In this paper, we aim to effectively suppress the spread of epidemic/information via blocking/removing a given fraction of the contacts in a temporal (time evolving) human contact network. We consider the SI (Susceptible- Infected) spreading process, on a temporal contact network to illustrate our methodology: an infected node infects a susceptible node with a probability β when a contact happens between the two nodes. We address the question: which contacts should be blocked in order to minimize the average prevalence over time. We firstly propose systematically a set of link properties (centrality metrics) based on the aggregated network of a temporal network, that captures the number of contacts between each node pair.

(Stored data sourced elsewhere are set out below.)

(** * Bias-add + residual-add + LayerNorm + FP8 scale/amax

    A shallow embedding of [nvfuser/bias_add_ln_bf16.py]: the four
    implementation variants of the fused operator (native, compiled,
    Transformer Engine, nvFuser), the dispatcher [bias_add_ln] and the
    comparison loop of [main], followed by the properties the operator's
    specification states about them (Part III) and by further properties
    read off the code: what the nvFuser graph computes, what a call writes
    and what its results share, the metadata side channel, the behaviour
    on missing keywords, empty shapes and empty batches, and the run and
    comparison loops of [main] (Part IV).

    Modelling conventions.
    - Tensor elements live in an abstract scalar type [F] carrying the
      arithmetic the program uses ([Scalar]).  Nothing is assumed about that
      arithmetic unless a theorem lists a law as a hypothesis, so a theorem
      without such a hypothesis holds for rounded machine arithmetic as well
      as for the real numbers.  Element types (bf16, fp32, fp8) and the
      casts between them are not distinguished.
    - Tensors are contiguous row-major views [(buffer, offset, shape)] into
      a heap of storage buffers; every tensor operation allocates a fresh
      buffer for its result, [view] and indexing share the buffer of their
      argument, [fill_] writes in place.
    - Python code is written in a state-and-exception monad over that heap:
      an exception leaves the heap as it was when it was raised. *)

From Stdlib Require Import Reals Lra Lia QArith Floats.
From stdpp Require Import base option list strings pretty gmap.
(** * Stratified sampler for SWE-bench Verified ([eval/sample.py])

    A shallow embedding of the sampler and the verification of its
    specification.  Python floats are IEEE-754 binary64 numbers and are
    modelled bit-exactly by [SpecFloat] at precision 53; Python integers are
    [Z]; dictionaries, which keep insertion order, are association lists;
    a pandas data frame is its list of columns, its index labels and its
    list of rows.  The pseudo-random row choice of pandas
    ([RandomState(seed).choice] without replacement) is a parameter of the
    development.  The console and the file system answer through the
    operating system, which is part of the process state: it says whether
    [print] and [open] succeed and which file a path names.  Paths are
    POSIX paths.

    The allocation is computed in floating point.  Its properties are
    proved for data sets of at most 2^25 (33,554,432) rows and requests of
    at most that size, where the rounding error of a share stays below half
    of [1 / total]. *)

From Stdlib Require Import ZArith List String Ascii Bool Lia Reals Lra Psatz.
From Stdlib Require Import DecimalString Permutation Sorted.
From Stdlib Require Import SpecFloat.
Import ListNotations.
Open Scope Z_scope.

(** ** Python values: exceptions and floats *)

Inductive PyError : Type :=
| ValueError
| OverflowError
| ZeroDivisionError
| KeyError
| TypeError
| OSError
| UnicodeEncodeError.

Inductive result (A : Type) : Type :=
| Ok (a : A)
| Raise (e : PyError).
Arguments Ok {A} a.
Arguments Raise {A} e.

Definition bind {A B : Type} (r : result A) (k : A -> result B) : result B :=
  match r with
  | Ok a => k a
  | Raise e => Raise e
  end.

Notation "x <- c ;; k" := (bind c (fun x => k))
  (at level 61, c at next level, right associativity).

(** [mapM f l] runs [f] over [l] from left to right and stops at the first
    exception, as a comprehension does. *)
Fixpoint mapM {A B : Type} (f : A -> result B) (l : list A) : result (list B) :=
  match l with
  | [] => Ok []
  | a :: l' => b <- f a ;; bs <- mapM f l' ;; Ok (b :: bs)
  end.

Module Float64.

Definition prec : Z := 53.
Definition emax : Z := 1024.
Definition float : Type := spec_float.

(** Conversion of an integer, rounding to nearest even. *)
Definition of_int (z : Z) : float := binary_normalize prec emax z 0 false.

Definition div : float -> float -> float := SFdiv prec emax.
Definition mul : float -> float -> float := SFmul prec emax.
Definition sub : float -> float -> float := SFsub prec emax.
Definition ltb : float -> float -> bool := SFltb.

(** [int(v)]: truncation toward zero; infinities and NaN raise. *)
Definition trunc (v : float) : result Z :=
  match v with
  | S754_zero _ => Ok 0
  | S754_finite s m e => Ok (cond_Zopp s (Z.shiftl (Zpos m) e))
  | S754_infinity _ => Raise OverflowError
  | S754_nan => Raise ValueError
  end.

End Float64.

(** ** Python built-ins *)

Section Sorting.
Context {A K : Type}.
Variable lt : K -> K -> bool.
Variable key : A -> K.

(** One step of a stable ascending sort: [x] arrived after every element
    of [l] and goes behind all elements that are not greater. *)
Fixpoint insort (x : A) (l : list A) : list A :=
  match l with
  | [] => [x]
  | y :: l' => if lt (key x) (key y) then x :: l else y :: insort x l'
  end.

(** [sorted(l, key=key)]. *)
Definition sorted (l : list A) : list A :=
  fold_left (fun acc x => insort x acc) l [].
Lemma bucket_incr_NoDup buckets key :
  NoDup (buckets.*1) → NoDup ((bucket_incr buckets key).*1).
Proof.
  intros Hnd. rewrite bucket_incr_keys. case_decide as Hin; [done|].
  apply NoDup_app. split; [done|]. split.
  - intros x Hx ->%list_elem_of_singleton. done.
  - apply NoDup_singleton.
Qed.

Lemma bucket_get_elem_of buckets p k :
  NoDup (buckets.*1) → (p, k) ∈ buckets → bucket_get buckets p = k.
Proof.
  induction buckets as [|[k' v] rest IH]; simpl; intros Hnd Hin.
  - by apply elem_of_nil in Hin.
  - apply NoDup_cons in Hnd as [Hk' Hnd].
    apply elem_of_cons in Hin as [[= -> ->]|Hin].
    + by rewrite decide_True.
    + rewrite decide_False; [by apply IH|]. intros ->. apply Hk'.
      apply list_elem_of_fmap. by exists (p, k).
Qed.

Lemma pattern_count_cons guess w ws p :
  pattern_count guess (w :: ws) p =
  ((if decide (pattern_for guess w = Ok p) then 1 else 0)
   + pattern_count guess ws p)%Z.
Proof.
  unfold pattern_count. rewrite filter_cons. case_decide; simpl; lia.
Qed.

Lemma pattern_buckets_run guess cands acc :
  String.length guess = 5 → words cands →
  NoDup (acc.*1) → Forall (λ kv, (1 ≤ kv.2)%Z) acc →
  ∃ buckets,
    for_in cands
      (λ buckets sol, p ← pattern_for guess sol; Ok (bucket_incr buckets p)) acc
    = Ok buckets
    ∧ NoDup (buckets.*1)
    ∧ Forall (λ kv, (1 ≤ kv.2)%Z) buckets
    ∧ (∀ p, bucket_get buckets p = (bucket_get acc p + pattern_count guess cands p)%Z)
    ∧ bucket_total buckets = (bucket_total acc + Z.of_nat (length cands))%Z.
Proof.
  intros Hg Hall. revert acc.
  induction Hall as [|w cands Hw Hall IH]; intros acc Hnd Hpos.
  - exists acc. repeat split; try done.
    + intros p. unfold pattern_count. simpl. lia.
    + simpl. lia.
  - cbn [for_in]. destruct (pattern_for_returns guess w Hg Hw) as (p & Hp).
    rewrite Hp, !result_bind_Ok.
    destruct (IH (bucket_incr acc p)) as (buckets & Hrun & Hnd' & Hpos' & Hget & Htot).
    { by apply bucket_incr_NoDup. }
    { by apply bucket_incr_positive. }
    exists buckets. repeat split; try done.
    + intros q. rewrite Hget, bucket_get_incr, pattern_count_cons, Hp.
      repeat case_decide; simplify_eq; lia.
    + rewrite Htot, bucket_incr_total, length_cons. lia.
Qed.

Furthermore, we define the probability that a contact c(i, j, t) is removed as a function of the centrality of the corresponding link l(i, j) in the aggregated network as well as the time t of the contact. Each of the centrality metrics proposed can be thus regarded as a contact removal strategy. Empirical results on six temporal contact networks show that the epidemic can be better suppressed if contacts between node pairs that have fewer contacts are more likely to be removed and if contacts happened earlier are likely removed. A strategy tends to perform better when the average number contacts removed per node pair has a lower variance. Strategies that lead to a lower largest eigenvalue of the aggregated network after contact removal do not mitigate the spreading better. This contradicts the finding in static networks, that a network with a small largest eigenvalue tends to be robust against epidemic spreading, illustrating the complexity introduced by the underlying temporal networks.